(WHAT IS BEING ASKED) Below are some records. Copy every line in them that holds "RestConf".

--- ENTRIES PROVIDED Enclosed Below ---

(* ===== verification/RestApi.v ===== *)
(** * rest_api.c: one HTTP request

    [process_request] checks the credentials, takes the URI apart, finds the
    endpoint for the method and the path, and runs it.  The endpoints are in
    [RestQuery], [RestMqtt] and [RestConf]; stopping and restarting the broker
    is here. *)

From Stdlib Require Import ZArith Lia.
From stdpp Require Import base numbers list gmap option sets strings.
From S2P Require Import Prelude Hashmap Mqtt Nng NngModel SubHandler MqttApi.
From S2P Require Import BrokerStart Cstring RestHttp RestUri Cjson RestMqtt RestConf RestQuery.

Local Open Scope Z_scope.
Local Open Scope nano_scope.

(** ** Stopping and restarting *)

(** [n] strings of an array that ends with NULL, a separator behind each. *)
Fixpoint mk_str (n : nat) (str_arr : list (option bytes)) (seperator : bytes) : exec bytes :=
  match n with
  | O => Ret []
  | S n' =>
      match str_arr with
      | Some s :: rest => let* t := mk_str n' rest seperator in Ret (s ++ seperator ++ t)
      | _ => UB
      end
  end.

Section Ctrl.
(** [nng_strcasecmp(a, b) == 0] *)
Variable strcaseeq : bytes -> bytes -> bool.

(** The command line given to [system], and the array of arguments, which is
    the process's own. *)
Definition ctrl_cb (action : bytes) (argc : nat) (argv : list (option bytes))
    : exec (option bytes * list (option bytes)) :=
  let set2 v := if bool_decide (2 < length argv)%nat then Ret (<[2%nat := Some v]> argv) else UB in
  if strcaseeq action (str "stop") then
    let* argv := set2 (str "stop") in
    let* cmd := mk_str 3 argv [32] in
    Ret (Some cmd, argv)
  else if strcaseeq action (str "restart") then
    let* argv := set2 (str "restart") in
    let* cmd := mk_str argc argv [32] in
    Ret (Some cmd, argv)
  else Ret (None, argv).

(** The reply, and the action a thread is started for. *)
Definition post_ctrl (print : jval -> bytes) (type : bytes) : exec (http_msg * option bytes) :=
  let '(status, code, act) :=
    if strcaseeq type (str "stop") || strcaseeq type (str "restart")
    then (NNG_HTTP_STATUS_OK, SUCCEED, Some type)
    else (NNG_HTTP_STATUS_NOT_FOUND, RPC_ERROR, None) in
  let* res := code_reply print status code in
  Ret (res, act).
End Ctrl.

--- End of Enclosed ENTRIES PROVIDED ---

(YOUR RESPONSE)
    [RestQuery], [RestMqtt] and [RestConf]; stopping and restarting the broker
From S2P Require Import BrokerStart Cstring RestHttp RestUri Cjson RestMqtt RestConf RestQuery.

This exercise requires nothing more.